- _Task details_: Every line of the material below that contains the string "level" must appear in the answer.

╭─ Data supplied

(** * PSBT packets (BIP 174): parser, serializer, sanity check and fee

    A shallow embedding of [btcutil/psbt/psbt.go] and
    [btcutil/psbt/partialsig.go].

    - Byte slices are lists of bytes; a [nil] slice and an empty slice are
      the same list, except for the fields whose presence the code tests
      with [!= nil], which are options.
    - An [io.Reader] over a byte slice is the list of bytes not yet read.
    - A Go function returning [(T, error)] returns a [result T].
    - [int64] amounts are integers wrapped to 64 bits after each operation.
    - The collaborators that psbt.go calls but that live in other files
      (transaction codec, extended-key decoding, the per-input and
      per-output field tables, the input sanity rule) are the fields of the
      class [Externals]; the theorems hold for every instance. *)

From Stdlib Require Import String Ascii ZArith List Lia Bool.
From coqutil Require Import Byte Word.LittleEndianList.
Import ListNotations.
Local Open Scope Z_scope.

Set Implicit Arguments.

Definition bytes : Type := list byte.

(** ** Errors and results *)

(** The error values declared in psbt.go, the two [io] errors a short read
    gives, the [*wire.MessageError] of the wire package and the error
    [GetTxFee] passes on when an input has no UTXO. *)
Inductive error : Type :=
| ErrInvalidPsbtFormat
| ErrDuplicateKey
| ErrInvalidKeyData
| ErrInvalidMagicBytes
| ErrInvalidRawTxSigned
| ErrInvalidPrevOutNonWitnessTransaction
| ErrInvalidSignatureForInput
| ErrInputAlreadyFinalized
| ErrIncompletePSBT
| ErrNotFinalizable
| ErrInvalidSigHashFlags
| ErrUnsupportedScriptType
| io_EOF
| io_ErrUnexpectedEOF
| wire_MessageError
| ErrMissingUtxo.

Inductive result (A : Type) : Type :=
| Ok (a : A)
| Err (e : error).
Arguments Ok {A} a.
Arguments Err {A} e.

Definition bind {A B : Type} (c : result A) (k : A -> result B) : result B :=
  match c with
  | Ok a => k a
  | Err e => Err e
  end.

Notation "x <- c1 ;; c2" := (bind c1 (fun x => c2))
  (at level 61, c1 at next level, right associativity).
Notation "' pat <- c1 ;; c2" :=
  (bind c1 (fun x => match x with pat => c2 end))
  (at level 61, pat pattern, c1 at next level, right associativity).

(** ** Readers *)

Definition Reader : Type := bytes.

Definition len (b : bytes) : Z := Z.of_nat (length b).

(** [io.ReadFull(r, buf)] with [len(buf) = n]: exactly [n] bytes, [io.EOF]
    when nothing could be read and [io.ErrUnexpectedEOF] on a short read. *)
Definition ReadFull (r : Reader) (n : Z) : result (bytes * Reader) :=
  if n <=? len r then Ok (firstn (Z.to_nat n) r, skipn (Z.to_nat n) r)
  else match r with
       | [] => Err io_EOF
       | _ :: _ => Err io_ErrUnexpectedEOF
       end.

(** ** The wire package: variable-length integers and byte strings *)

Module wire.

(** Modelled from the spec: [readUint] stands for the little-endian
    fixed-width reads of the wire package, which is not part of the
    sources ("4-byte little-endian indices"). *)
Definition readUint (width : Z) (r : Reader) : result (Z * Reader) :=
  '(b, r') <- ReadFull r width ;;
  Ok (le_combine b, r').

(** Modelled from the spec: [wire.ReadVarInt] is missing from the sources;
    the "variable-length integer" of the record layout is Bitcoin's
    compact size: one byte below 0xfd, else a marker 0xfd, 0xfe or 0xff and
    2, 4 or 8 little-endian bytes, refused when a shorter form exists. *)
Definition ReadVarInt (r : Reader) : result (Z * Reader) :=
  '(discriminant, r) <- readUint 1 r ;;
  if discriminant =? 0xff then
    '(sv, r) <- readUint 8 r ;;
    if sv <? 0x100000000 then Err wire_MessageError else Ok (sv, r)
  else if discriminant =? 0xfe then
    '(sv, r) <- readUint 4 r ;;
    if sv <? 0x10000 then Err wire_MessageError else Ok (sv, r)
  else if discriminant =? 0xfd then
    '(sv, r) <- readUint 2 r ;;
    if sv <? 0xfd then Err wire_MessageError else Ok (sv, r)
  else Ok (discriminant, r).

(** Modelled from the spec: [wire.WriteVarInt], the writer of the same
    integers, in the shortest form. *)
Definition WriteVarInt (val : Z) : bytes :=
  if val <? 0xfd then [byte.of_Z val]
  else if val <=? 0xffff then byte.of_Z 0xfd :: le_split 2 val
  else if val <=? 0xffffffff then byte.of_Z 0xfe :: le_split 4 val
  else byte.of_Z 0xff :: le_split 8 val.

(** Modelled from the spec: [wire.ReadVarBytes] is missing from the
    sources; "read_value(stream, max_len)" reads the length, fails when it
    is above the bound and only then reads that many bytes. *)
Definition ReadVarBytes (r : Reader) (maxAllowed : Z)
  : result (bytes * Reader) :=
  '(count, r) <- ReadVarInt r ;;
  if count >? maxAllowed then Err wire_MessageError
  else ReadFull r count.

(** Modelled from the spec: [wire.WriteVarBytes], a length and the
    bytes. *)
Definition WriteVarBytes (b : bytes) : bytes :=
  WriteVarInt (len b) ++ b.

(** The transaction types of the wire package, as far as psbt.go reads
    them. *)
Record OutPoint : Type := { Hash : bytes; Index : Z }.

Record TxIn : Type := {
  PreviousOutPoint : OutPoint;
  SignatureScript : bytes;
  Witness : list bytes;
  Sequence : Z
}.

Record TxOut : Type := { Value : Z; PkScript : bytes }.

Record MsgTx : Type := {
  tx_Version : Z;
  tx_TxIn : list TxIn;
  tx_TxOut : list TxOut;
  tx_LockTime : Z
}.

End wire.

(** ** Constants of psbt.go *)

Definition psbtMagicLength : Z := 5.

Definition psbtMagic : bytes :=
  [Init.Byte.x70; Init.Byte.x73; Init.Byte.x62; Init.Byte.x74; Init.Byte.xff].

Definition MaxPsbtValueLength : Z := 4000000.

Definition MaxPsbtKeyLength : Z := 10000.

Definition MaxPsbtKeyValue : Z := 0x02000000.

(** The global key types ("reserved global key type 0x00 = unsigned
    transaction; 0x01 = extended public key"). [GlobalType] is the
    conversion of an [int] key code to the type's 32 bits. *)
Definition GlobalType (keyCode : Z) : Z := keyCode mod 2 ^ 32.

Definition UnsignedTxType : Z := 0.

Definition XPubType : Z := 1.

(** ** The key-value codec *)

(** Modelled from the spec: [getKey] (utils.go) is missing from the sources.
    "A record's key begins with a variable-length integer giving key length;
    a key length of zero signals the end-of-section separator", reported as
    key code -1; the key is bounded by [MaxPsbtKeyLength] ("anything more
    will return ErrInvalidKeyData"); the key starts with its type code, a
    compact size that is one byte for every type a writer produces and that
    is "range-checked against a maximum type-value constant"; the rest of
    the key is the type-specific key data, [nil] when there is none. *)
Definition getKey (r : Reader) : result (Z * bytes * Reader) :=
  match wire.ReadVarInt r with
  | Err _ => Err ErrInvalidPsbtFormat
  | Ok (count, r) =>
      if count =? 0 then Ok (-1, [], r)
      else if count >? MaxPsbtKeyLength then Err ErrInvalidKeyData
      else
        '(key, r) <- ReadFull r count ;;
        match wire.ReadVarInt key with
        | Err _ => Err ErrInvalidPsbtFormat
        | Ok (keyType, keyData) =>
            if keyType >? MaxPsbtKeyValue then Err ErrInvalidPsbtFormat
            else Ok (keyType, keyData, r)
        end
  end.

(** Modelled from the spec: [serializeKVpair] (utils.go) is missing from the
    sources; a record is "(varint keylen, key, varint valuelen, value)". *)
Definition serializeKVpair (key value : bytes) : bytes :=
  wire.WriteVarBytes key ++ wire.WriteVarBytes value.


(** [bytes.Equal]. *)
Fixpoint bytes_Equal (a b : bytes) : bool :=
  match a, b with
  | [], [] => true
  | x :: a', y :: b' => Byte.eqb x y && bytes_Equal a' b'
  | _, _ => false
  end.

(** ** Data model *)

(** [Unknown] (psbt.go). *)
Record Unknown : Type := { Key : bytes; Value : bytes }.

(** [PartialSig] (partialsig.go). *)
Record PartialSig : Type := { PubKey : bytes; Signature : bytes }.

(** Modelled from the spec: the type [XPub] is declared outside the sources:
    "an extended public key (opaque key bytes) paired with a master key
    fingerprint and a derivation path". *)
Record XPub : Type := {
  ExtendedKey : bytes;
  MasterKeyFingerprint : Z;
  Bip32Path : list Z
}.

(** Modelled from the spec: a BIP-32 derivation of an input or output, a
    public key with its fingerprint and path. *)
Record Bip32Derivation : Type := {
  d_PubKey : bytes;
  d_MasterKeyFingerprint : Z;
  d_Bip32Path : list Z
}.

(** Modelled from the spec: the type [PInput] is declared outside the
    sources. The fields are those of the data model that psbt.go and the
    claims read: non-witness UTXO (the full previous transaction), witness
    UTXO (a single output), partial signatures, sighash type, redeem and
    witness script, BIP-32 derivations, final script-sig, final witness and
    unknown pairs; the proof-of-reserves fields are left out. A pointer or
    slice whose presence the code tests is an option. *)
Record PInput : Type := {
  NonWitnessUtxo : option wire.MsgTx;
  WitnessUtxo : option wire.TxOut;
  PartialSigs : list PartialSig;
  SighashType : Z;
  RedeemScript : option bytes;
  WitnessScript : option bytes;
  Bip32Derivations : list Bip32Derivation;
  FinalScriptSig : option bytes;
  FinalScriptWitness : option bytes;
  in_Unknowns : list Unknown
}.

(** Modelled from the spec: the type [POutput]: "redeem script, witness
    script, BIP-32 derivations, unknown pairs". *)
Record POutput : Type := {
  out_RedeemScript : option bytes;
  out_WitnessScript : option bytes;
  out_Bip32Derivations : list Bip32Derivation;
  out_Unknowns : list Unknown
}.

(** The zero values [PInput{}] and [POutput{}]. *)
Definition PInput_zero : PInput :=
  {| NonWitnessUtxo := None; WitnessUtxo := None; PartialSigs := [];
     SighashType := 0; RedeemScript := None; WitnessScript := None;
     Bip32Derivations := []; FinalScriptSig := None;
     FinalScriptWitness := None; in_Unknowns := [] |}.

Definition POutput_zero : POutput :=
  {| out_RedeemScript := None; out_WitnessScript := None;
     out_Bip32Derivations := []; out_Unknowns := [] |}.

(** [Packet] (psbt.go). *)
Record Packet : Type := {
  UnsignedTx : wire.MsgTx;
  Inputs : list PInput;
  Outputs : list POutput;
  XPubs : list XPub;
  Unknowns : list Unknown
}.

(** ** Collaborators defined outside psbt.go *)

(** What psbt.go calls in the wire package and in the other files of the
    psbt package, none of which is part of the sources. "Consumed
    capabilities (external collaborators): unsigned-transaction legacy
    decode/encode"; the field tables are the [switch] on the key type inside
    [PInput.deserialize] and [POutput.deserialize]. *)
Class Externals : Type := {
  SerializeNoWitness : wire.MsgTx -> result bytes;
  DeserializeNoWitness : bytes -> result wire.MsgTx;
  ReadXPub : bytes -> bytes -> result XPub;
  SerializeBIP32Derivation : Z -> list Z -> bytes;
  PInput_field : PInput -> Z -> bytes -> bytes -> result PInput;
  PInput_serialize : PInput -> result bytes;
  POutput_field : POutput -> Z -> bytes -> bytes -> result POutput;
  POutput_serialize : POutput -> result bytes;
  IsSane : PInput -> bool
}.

╰─
╭─ Data supplied

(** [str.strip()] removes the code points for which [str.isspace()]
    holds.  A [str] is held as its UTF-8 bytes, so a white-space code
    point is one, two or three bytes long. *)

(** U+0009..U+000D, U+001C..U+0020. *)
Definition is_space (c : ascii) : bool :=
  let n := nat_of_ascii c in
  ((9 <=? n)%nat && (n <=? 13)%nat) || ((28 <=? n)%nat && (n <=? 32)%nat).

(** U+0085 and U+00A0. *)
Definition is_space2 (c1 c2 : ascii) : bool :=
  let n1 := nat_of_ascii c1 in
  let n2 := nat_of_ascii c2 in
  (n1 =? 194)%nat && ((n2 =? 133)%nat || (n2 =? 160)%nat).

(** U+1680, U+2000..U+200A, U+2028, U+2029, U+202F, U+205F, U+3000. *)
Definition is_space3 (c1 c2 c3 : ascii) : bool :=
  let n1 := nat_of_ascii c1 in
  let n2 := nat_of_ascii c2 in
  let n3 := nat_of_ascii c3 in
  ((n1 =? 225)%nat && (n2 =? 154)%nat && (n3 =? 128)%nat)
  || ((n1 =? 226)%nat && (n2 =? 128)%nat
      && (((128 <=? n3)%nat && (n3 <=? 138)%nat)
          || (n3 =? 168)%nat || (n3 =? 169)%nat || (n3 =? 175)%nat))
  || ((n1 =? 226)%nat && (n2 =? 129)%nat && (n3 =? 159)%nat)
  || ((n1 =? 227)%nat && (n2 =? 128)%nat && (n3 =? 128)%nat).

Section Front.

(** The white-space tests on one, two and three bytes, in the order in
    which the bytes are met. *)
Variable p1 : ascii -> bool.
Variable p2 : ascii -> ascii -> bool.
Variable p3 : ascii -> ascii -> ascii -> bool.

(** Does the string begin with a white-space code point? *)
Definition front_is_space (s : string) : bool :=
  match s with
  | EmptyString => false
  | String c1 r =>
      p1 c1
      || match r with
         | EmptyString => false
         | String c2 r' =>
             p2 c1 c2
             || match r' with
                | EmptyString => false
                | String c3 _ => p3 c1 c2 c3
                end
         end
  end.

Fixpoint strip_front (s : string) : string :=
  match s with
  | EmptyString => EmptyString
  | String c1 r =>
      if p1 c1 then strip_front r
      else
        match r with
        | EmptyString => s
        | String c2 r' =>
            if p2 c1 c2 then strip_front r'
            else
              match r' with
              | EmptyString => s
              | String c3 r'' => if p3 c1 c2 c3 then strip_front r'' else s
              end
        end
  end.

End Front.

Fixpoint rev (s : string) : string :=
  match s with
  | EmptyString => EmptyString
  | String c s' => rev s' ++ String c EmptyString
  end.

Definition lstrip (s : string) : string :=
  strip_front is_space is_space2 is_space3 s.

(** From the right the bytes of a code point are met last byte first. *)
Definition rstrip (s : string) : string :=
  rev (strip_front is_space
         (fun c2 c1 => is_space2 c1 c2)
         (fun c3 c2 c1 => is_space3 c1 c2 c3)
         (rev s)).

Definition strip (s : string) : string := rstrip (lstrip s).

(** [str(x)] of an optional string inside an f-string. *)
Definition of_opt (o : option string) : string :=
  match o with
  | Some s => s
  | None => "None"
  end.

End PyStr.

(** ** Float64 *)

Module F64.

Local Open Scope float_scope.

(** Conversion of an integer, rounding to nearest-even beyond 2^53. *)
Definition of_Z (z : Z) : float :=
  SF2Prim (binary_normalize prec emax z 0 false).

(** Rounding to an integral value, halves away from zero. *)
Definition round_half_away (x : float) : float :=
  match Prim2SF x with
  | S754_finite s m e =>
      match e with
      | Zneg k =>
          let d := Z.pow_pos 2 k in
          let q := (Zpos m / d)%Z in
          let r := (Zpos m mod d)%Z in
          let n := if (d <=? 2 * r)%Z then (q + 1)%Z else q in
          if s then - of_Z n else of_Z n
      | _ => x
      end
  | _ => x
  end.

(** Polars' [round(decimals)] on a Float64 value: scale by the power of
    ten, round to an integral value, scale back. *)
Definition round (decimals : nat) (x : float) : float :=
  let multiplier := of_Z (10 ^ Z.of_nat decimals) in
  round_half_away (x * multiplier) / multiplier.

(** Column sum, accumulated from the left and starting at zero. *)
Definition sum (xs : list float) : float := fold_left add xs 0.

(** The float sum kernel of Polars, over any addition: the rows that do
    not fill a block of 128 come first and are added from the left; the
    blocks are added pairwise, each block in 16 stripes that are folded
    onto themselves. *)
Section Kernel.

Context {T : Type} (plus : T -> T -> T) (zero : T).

╰─

- _Solution to this task_:
  (at level 61, c1 at next level, right associativity).
  (at level 61, pat pattern, c1 at next level, right associativity).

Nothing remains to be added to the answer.